Look through the entries below. Say how many lines include "clock", with nothing added.

**** ENTRIES PROVIDED

(* ===== verification/Compute.v ===== *)
(** * Compute: the compute node (src/src/embedded_compute.rs, src/src/embedded_compute_recovery.rs,
    src/src/embedded_compute_visibility.rs)

    The compute node owns the tree, the page cache and the secondary indexes, and commits
    pages through a sequencer.  [ComputeStore] is what it does with its tree and its page
    cache: the methods of [PageBPlusTree], [TxnPageProvider] and [PageCache] that it calls;
    [btree_store] are those methods.  The structures the source shares by [Arc] are one state,
    and a transaction is a state beside it.

    The walks over hash maps, the random seed and the environment variables are arguments;
    [ec_clock] holds the readings of the clock.  [Spin] is also the outcome of a call that is
    still waiting for its turn to send a batch.  [fuel] bounds the loops that follow undo
    records and that look again at a row, also after a wait for another transaction, during
    which the class [Others] says what happens to the node. *)

From stdpp Require Import base numbers list list_numbers gmap fin_maps sorting.
From S2P Require Import Prelude Common SlottedPage UndoPage MetaPage WalCodec Mvcc PageStore Node Sequencer Secondary BtreePage Provider Cache Btree.

Definition FLAG_TOMBSTONE : Z := 1.
Definition FLAG_INTENT : Z := 2.

(** ** Storage behind the page cache *)

(** The sequencer, the storage nodes, the readers connected to them, the LSN that fetched
    pages have to reach and the clock of the nodes. *)
Record Storage := mkStorage {
  sg_seq : Sequencer;
  sg_cluster : Cluster;
  sg_readers : list nat;
  sg_min_read_lsn : Z;
  sg_now : Z
}.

********

EXERCISE ANSWER:
2